** Work instruction **
Lines to restate from the data below: from the one containing "exists b, seen" to the one containing "(o = sn_with_Meta", both included. Give them again exactly, and only them.

===

(* ===== verification/PlatformWitness.v ===== *)
(** * Executions of the platform controller

    A small API server that answers from a scenario, and passes of the controller
    against it: the safety theorems at work on concrete histories. *)
From S2P Require Import Prelude GoStd Json NetIP NetIPFacts Validation SiteConfig Api PlatformConfig Prog Kube.
From S2P Require Import PlatformPlan PlatformPlanFacts NetworkID PlatformReconciler PlatformSafety.
Open Scope Z_scope.

(** The library helpers as documented: conditions by type, finalizers as a set. *)
#[export] Instance machinery : Machinery := {|
  SetStatusCondition cs c := c :: List.filter (fun d => negb (cd_Type d =? cd_Type c)%string) cs;
  IsStatusConditionTrue cs t := existsb (fun c => (cd_Type c =? t)%string && (cd_Status c =? "True")%string) cs;
  ContainsFinalizer m f := existsb (String.eqb f) (om_Finalizers m);
  AddFinalizer m f := set_Finalizers (om_Finalizers m ++ [f]) m;
  RemoveFinalizer m f := set_Finalizers (List.filter (fun g => negb (String.eqb f g)) (om_Finalizers m)) m |}.

Definition stored (name namespace uid : string) (labels : gmap string string) (finalizers : list string) (deleted : option Z) : ObjectMeta :=
  mkMeta name namespace uid "7" 1 0 deleted labels ∅ finalizers [].

(** What the API server holds. *)
Record scenario := mkScenario { s_vpc : VPC; s_subnets : list Subnet; s_bindings : list NetworkBinding; s_configs : list ConfigMap }.

Definition absent {A} : res A := Err (ErrAPI NotFound "not found").
Definition by_name {A} (name_of : A -> string) (name : string) (l : list A) : res A :=
  match List.find (fun a => (name_of a =? name)%string) l with Some a => Ok a | None => absent end.
Definition get_from (s : scenario) (k : kind) (name : string) : res (object k) :=
  match k return res (object k) with
  | KVPC => Ok (s_vpc s)
  | KSubnet => by_name (fun x => om_Name (sn_Meta x)) name (s_subnets s)
  | KBinding => by_name (fun x => om_Name (nb_Meta x)) name (s_bindings s)
  | KConfigMap => by_name (fun x => om_Name (cm_Meta x)) name (s_configs s)
  | _ => absent
  end.
Definition list_from (s : scenario) (k : kind) : res (list (object k)) :=
  match k return res (list (object k)) with
  | KSubnet => Ok (s_subnets s) | KBinding => Ok (s_bindings s) | KConfigMap => Ok (s_configs s) | _ => Ok []
  end.
Definition answer (s : scenario) (o : op) (u : unit) : ans o * unit :=
  match o return ans o * unit with
  | Get _ k _ name => (get_from s k name, u)
  | ListObjects _ k _ => (list_from s k, u)
  | Create _ k x | Update _ k x | UpdateStatus _ k x => (Ok x, u)
  | Delete _ _ _ _ _ => (Ok tt, u)
  | RandRead _ | ReadFile _ _ | Probe _ _ => (absent, u)
  end.

(** ** A registry with the IDs of the example VPC and location *)

Definition registry_object (name uid label : string) (immutable : option bool) (data : gmap string string) : ConfigMap :=
  mkConfigMap (stored name "global-vpc-system" uid (<[networkIDAllocatorLabel := label]> ∅) [] None) immutable data.
Definition claim_object (key : string) (id : Z) : ConfigMap :=
  registry_object (networkIDClaimPrefix ++ networkIDShard key) ("claims-of-" ++ key) claimsLabel None
    (<["claims.json" := encode_claims (<[key := id]> ∅)]> ∅).
Definition example_registry : list ConfigMap :=
  [claim_object "vpc/u1" 1; claim_object "asn/east" 2;
   registry_object networkIDSequenceName "q1" networkIDSequenceName None (<["next" := "3"]> ∅);
   registry_object networkIDAnchorName "a1" networkIDAnchorName (Some true) (<["sequenceUID" := "q1"]> ∅)].

Definition example_config : PlatformConfig.Config :=
  PlatformConfig.mkConfig "" (<["default" := mkClass "wireguard-bgp"]> ∅)
    [mkLocation "east" "r1" "s1" "d1" "bind-east" ["proj"] ["10.0.0.0/8"]].
Definition example_reconciler : Reconciler := mkReconciler example_config (10 * second).

Definition example_vpc (deleted : option Z) (refs : list BindingReference) (claims : list PrefixClaim) : VPC :=
  mkVPC (stored "net" "proj" "u1" ∅ [PlanFinalizer] deleted) (mkVPCSpec "") (mkVPCStatus 1 1 "" refs claims []).
Definition example_subnet (deleted : option Z) : Subnet :=
  mkSubnet (stored "app" "proj" "s1" ∅ [PlanFinalizer] deleted) (mkSubnetSpec "net" "east" "10.1.0.0/16")
    (mkSubnetStatus 1 "" "u1" "" "" "" []).
Definition example_claim : PrefixClaim := mkClaim "s1" "10.1.0.0/16" "east".

Definition history_of (s : scenario) : history := fst (fst (run (answer s) (Reconcile example_reconciler "proj" "net") tt)).
Lemma history_of_exec s : exists p', exec (Reconcile example_reconciler "proj" "net") (history_of s) p'.
Proof. eexists. apply run_history. Qed.

(** ** The passes *)

(** An admitted subnet whose snapshot does not exist yet. *)
Definition creating : scenario := mkScenario (example_vpc None [] [example_claim]) [example_subnet None] [] example_registry.
(** The binding the [n]-th call of a pass writes. *)
Definition no_binding : NetworkBinding :=
  mkBinding (newMeta "" "" ∅ ∅) (mkBindingSpec (mkIdentity "" "" "") 0 0 "" "" "" "" [] None [] [] [] "" false)
    (mkBindingStatus 0 "" "" [] [] []).
Definition binding_at (s : scenario) (n : nat) : NetworkBinding := default no_binding (written_binding (nth_op (history_of s) n)).
Lemma binding_at_written s n :
  match written_binding (nth_op (history_of s) n) with Some _ => true | None => false end = true ->
  written_binding (nth_op (history_of s) n) = Some (binding_at s n).
Proof. unfold binding_at. by destruct (written_binding _). Qed.
(** A fresh VPC with one valid subnet. *)
Definition admitting : scenario := mkScenario (example_vpc None [] []) [example_subnet None] [] example_registry.
(** A VPC whose only subnet is gone. *)
Definition releasing : scenario := mkScenario (example_vpc None [] [example_claim]) [] [] example_registry.
(** A VPC that is deleted after everything else. *)
Definition finishing : scenario := mkScenario (example_vpc (Some 5) [] []) [] [] example_registry.
(** A deleting subnet: its snapshot, then the same snapshot stored and applied. *)
Definition withdrawing : scenario := mkScenario (example_vpc (Some 5) [] [example_claim]) [example_subnet (Some 5)] [] example_registry.
Definition applied_binding : NetworkBinding :=
  let b := binding_at withdrawing 10 in
  mkBinding (stored (om_Name (nb_Meta b)) "bind-east" "b1" (om_Labels (nb_Meta b)) [] None) (nb_Spec b)
    (mkBindingStatus 1 "Ready" (nb_Revision (nb_Spec b)) [] [] []).
Definition withdrawn_everywhere : scenario :=
  mkScenario (example_vpc (Some 5) [reference applied_binding] [example_claim]) [example_subnet (Some 5)] [applied_binding] example_registry.
(** A cleaned tombstone whose reference is forgotten already. *)
Definition tombstone : NetworkBinding :=
  mkBinding (stored "nb-old" "bind-east" "b2" (<[PlanOwnerLabel := "u1"]> ∅) [] None)
    (mkBindingSpec (mkIdentity "proj" "net" "u1") 1 0 "east" "default" "" "wireguard-bgp" [] None [] [] [] "rev" true)
    (mkBindingStatus 1 "Deleted" "rev" [] [] []).
Definition forgetting : scenario := mkScenario (example_vpc None [] []) [] [tombstone] example_registry.

(** ** The theorems at work *)

Lemma snapshots_need_persisted_claims_witness :
  exists v, read_vpc "proj" "net" (firstn 10 (history_of creating)) v /\ backed v (nb_Spec (binding_at creating 10)).
Proof.
  destruct (history_of_exec creating) as [p' HX]. eapply snapshots_need_persisted_claims; [exact HX| |].
  - apply called_nth. by vm_compute.
  - apply binding_at_written. by vm_compute.
Defined.

Lemma deletes_are_acknowledged_witness :
  exists b, seen KBinding (firstn 6 (history_of forgetting)) b /\ cleaned b /\ om_Name (nb_Meta b) = "nb-old".
Proof.
  destruct (history_of_exec forgetting) as [p' HX].
  destruct (deletes_are_acknowledged example_reconciler "proj" "net" _ _ (firstn 6 (history_of forgetting))
              Authority KBinding "bind-east" "nb-old" (mkPre (Some "b2") (Some "7")) HX) as (_ & _ & b & Hs & Hc & _ & En & _).
  - replace (Delete Authority KBinding "bind-east" "nb-old" (mkPre (Some "b2") (Some "7")))
      with (nth_op (history_of forgetting) 6) by (by vm_compute). apply called_nth. by vm_compute.
  - by exists b.
Defined.

(** The [n]-th call of a pass, given literally. *)
Lemma called_literal s n o : (n <? List.length (history_of s))%nat = true -> nth_op (history_of s) n = o ->
  called (history_of s) (firstn n (history_of s)) o.
Proof. intros Hn <-. by apply called_nth. Qed.

Lemma accepted_prefixes_stay_disjoint_witness :
  exists v, read_vpc "proj" "net" (firstn 6 (history_of admitting)) v /\
    (claims_ok (vt_SubnetClaims (vpc_Status v)) -> claims_ok [example_claim]).
Proof.
  destruct (history_of_exec admitting) as [p' HX].
  apply (accepted_prefixes_stay_disjoint example_reconciler "proj" "net" _ _ _ (example_vpc None [] [example_claim]) HX).
  apply called_literal; by vm_compute.
Defined.

Lemma nothing_is_released_early_witness :
  let h1 := firstn 10 (history_of withdrawn_everywhere) in
  let o := sn_with_Meta (fun m => RemoveFinalizer m PlanFinalizer) (example_subnet (Some 5)) in
  exists v s, read_vpc "proj" "net" h1 v /\ seen KSubnet h1 s /\ ss_VPCRef (sn_Spec s) = om_Name (vpc_Meta v) /\
    (o = sn_with_Meta (fun m => AddFinalizer m PlanFinalizer) s /\ deleting (sn_Meta s) = false \/
     o = sn_with_Meta (fun m => RemoveFinalizer m PlanFinalizer) s /\ deleting (sn_Meta s) = true /\
       ((forall c, In c (vt_SubnetClaims (vpc_Status v)) -> pc_SubnetUID c <> om_UID (sn_Meta s)) \/
        subnet_withdrawn h1 v s)).
Proof.
  intros h1 o. destruct (history_of_exec withdrawn_everywhere) as [p' HX].
  apply (proj1 (nothing_is_released_early example_reconciler "proj" "net" _ _ h1 HX) o).
  apply called_literal; by vm_compute.
Defined.

(** A claim whose subnet is gone, and a VPC that is deleted last. *)
Lemma claim_released_example :
  exists v, read_vpc "proj" "net" (firstn 9 (history_of releasing)) v /\
    forall c, In c (vt_SubnetClaims (vpc_Status v)) -> ~ In c [] -> released (firstn 9 (history_of releasing)) v c.
Proof.
  destruct (history_of_exec releasing) as [p' HX].
  apply (claim_released_last example_reconciler "proj" "net" _ _ _ (example_vpc None [] []) HX).
  apply called_literal; by vm_compute.
Qed.
Lemma vpc_finalizer_example :
  let h1 := firstn 9 (history_of finishing) in
  let o := vpc_with_Meta (fun m => RemoveFinalizer m PlanFinalizer) (example_vpc (Some 5) [] []) in
  exists v, read_vpc "proj" "net" h1 v /\
    (o = vpc_with_Meta (fun m => AddFinalizer m PlanFinalizer) v /\ deleting (vpc_Meta v) = false \/
     o = vpc_with_Meta (fun m => RemoveFinalizer m PlanFinalizer) v /\ vpc_released h1 v).
Proof.
  intros h1 o. destruct (history_of_exec finishing) as [p' HX].
  apply (vpc_finalizer_last example_reconciler "proj" "net" _ _ h1 o HX).
  apply called_literal; by vm_compute.
Qed.

Lemma identities_are_permanent_witness :
  (exists v, read_vpc "proj" "net" (firstn 6 (history_of admitting)) v /\
    (vt_NetworkID (vpc_Status v) <> 0 -> 1 = vt_NetworkID (vpc_Status v))) /\
  match nth_op (history_of creating) 10 with
  | Update _ _ _ => may_update_binding "proj" "net" (firstn 10 (history_of creating)) (binding_at creating 10)
  | _ => may_create_binding "proj" "net" (firstn 10 (history_of creating)) (binding_at creating 10)
  end.
Proof.
  split.
  - destruct (history_of_exec admitting) as [p' HX].
    apply (proj1 (identities_are_permanent example_reconciler "proj" "net" _ _ (firstn 6 (history_of admitting)) HX)
             (example_vpc None [] [example_claim])).
    apply called_literal; by vm_compute.
  - destruct (history_of_exec creating) as [p' HX].
    apply (proj2 (proj2 (identities_are_permanent example_reconciler "proj" "net" _ _ (firstn 10 (history_of creating)) HX))).
    + apply called_nth. by vm_compute.
    + apply binding_at_written. by vm_compute.
Defined.
(* ===== verification/LocalSafety.v ===== *)
(** * What a local pass may do

    [local_permitted] is the contract of the local controller: every call a pass may
    make, with what it must have read before. Native objects are created, changed
    and deleted only under the binding's ownership, a subnet is deleted only when it
    is withdrawn and nothing uses it, and completion is reported only from what the
    pass saw. *)
From S2P Require Import Prelude GoStd Json NetIP Validation SiteConfig DestinationRoute Api LocalConfig Prog Kube PlatformPlan.
From S2P Require Import Allocation AllocationFacts LocalReconciler.
Open Scope Z_scope.

Section safety.
Context {VAL : Validation} {MACH : Machinery} {UNS : Unstructured}.
Variable r : Reconciler.
Context (gone : history -> NetworkBinding -> Prop) (GC : forall g, lr_Gateway r = Some g -> GatewayContract gone g).
Let cfg := lr_Config r.

(** ** The contract *)

(** The binding as the local API returned it, and with another status. *)
Definition copy (h : history) (b : NetworkBinding) : Prop :=
  (exists ns name, asked h (Get Local KBinding ns name) (Ok b)) \/
  (exists sent, asked h (UpdateStatus Local KBinding sent) (Ok b)) \/
  (exists sent, asked h (Update Local KBinding sent) (Ok b)).
Definition version (h : history) (b : NetworkBinding) : Prop :=
  exists b0, copy h b0 /\ nb_Meta b = nb_Meta b0 /\ nb_Spec b = nb_Spec b0.
(** The copy in memory: only the recorded resources and gateways were edited. *)
Definition like (h : history) (b : NetworkBinding) : Prop :=
  exists b0, copy h b0 /\ nb_Meta b = nb_Meta b0 /\ nb_Spec b = nb_Spec b0 /\
    bt_Phase (nb_Status b) = bt_Phase (nb_Status b0) /\ bt_AppliedRevision (nb_Status b) = bt_AppliedRevision (nb_Status b0).

(** A native object that was read, and is the binding's by label and recorded UID. *)
Definition guarded (h : history) (b : NetworkBinding) (k : string) (o : Native) : Prop :=
  (exists name, asked h (Get Local (native_kind k) "" name) (Ok o)) /\
  get (om_Labels (un_Meta o)) NativeOwnerLabel = om_UID (nb_Meta b) /\
  (forall rec, In rec (bt_Resources (nb_Status b)) -> rr_APIVersion rec = kubeovn -> rr_Kind rec = un_Kind o -> rr_Name rec = om_Name (un_Meta o) ->
     rr_UID rec = om_UID (un_Meta o)).
Definition no_native (h : history) (k name : string) : Prop :=
  exists x, asked h (Get Local (native_kind k) "" name) x /\ found x = Ok None.

(** The native objects of a snapshot. *)
Definition wanted (b : NetworkBinding) (o : Native) : Prop :=
  (exists a cross, o = vpc_object r b a cross) \/
  (exists s, In s (nb_Subnets (nb_Spec b)) /\ bs_Deleting s = false /\ o = workload_object b s) \/
  (exists a, o = transit_object b a).

(** No Pod is attached to a native subnet and no address of it is allocated. *)
Definition unused (h : history) (name : string) : Prop := exists pods ips,
  asked h (ListObjects Local KPod Everything) (Ok pods) /\ (forall p, In p pods -> references name p = false) /\
  asked h (ListObjects Local (native_kind "IP") Everything) (Ok ips) /\
  (forall ip, In ip ips -> default "" (NestedString (un_Object ip) ["spec"; "subnet"]) <> name /\
     ~ In name (default [] (NestedStringSlice (un_Object ip) ["spec"; "attachSubnets"]))).
(** The snapshot does not want this subnet any more. *)
Definition withdrawn_subnet (b : NetworkBinding) (name : string) : Prop :=
  nb_Deleting (nb_Spec b) = true \/
  (exists s, In s (nb_Subnets (nb_Spec b)) /\ bs_Deleting s = true /\ bs_NativeSubnetName s = name) \/
  (name = transitName b /\ is_cross b = false).

(** Everything that was realized is seen to be gone. *)
Record cleaned_up (h : history) (b : NetworkBinding) : Prop := {
  cu_deleting : nb_Deleting (nb_Spec b) = true;
  cu_revision : bt_AppliedRevision (nb_Status b) = nb_Revision (nb_Spec b);
  cu_gateways : bt_Gateways (nb_Status b) = [];
  cu_backend : lr_Gateway r <> None -> exists b0, copy h b0 /\ gone h b0;
  cu_records : forall rec, In rec (bt_Resources (nb_Status b)) -> rr_APIVersion rec = kubeovn /\ rr_Kind rec <> "Subnet"%string /\
    ~ (rr_Kind rec = "Vpc"%string /\ rr_Name rec = nb_NativeVpcName (nb_Spec b));
  cu_vpc : no_native h "Vpc" (nb_NativeVpcName (nb_Spec b));
  cu_subnets : exists items, asked h (ListObjects Local (native_kind "Subnet") (MatchingLabels (<[NativeOwnerLabel := om_UID (nb_Meta b)]> ∅))) (Ok items) /\
    forall o, In o items -> om_Name (un_Meta o) = ""%string }.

===

** Written answer **
  exists b, seen KBinding (firstn 6 (history_of forgetting)) b /\ cleaned b /\ om_Name (nb_Meta b) = "nb-old".
Proof.
  destruct (history_of_exec forgetting) as [p' HX].
  destruct (deletes_are_acknowledged example_reconciler "proj" "net" _ _ (firstn 6 (history_of forgetting))
              Authority KBinding "bind-east" "nb-old" (mkPre (Some "b2") (Some "7")) HX) as (_ & _ & b & Hs & Hc & _ & En & _).
  - replace (Delete Authority KBinding "bind-east" "nb-old" (mkPre (Some "b2") (Some "7")))
      with (nth_op (history_of forgetting) 6) by (by vm_compute). apply called_nth. by vm_compute.
  - by exists b.
Defined.

(** The [n]-th call of a pass, given literally. *)
Lemma called_literal s n o : (n <? List.length (history_of s))%nat = true -> nth_op (history_of s) n = o ->
  called (history_of s) (firstn n (history_of s)) o.
Proof. intros Hn <-. by apply called_nth. Qed.

Lemma accepted_prefixes_stay_disjoint_witness :
  exists v, read_vpc "proj" "net" (firstn 6 (history_of admitting)) v /\
    (claims_ok (vt_SubnetClaims (vpc_Status v)) -> claims_ok [example_claim]).
Proof.
  destruct (history_of_exec admitting) as [p' HX].
  apply (accepted_prefixes_stay_disjoint example_reconciler "proj" "net" _ _ _ (example_vpc None [] [example_claim]) HX).
  apply called_literal; by vm_compute.
Defined.

Lemma nothing_is_released_early_witness :
  let h1 := firstn 10 (history_of withdrawn_everywhere) in
  let o := sn_with_Meta (fun m => RemoveFinalizer m PlanFinalizer) (example_subnet (Some 5)) in
  exists v s, read_vpc "proj" "net" h1 v /\ seen KSubnet h1 s /\ ss_VPCRef (sn_Spec s) = om_Name (vpc_Meta v) /\
    (o = sn_with_Meta (fun m => AddFinalizer m PlanFinalizer) s /\ deleting (sn_Meta s) = false \/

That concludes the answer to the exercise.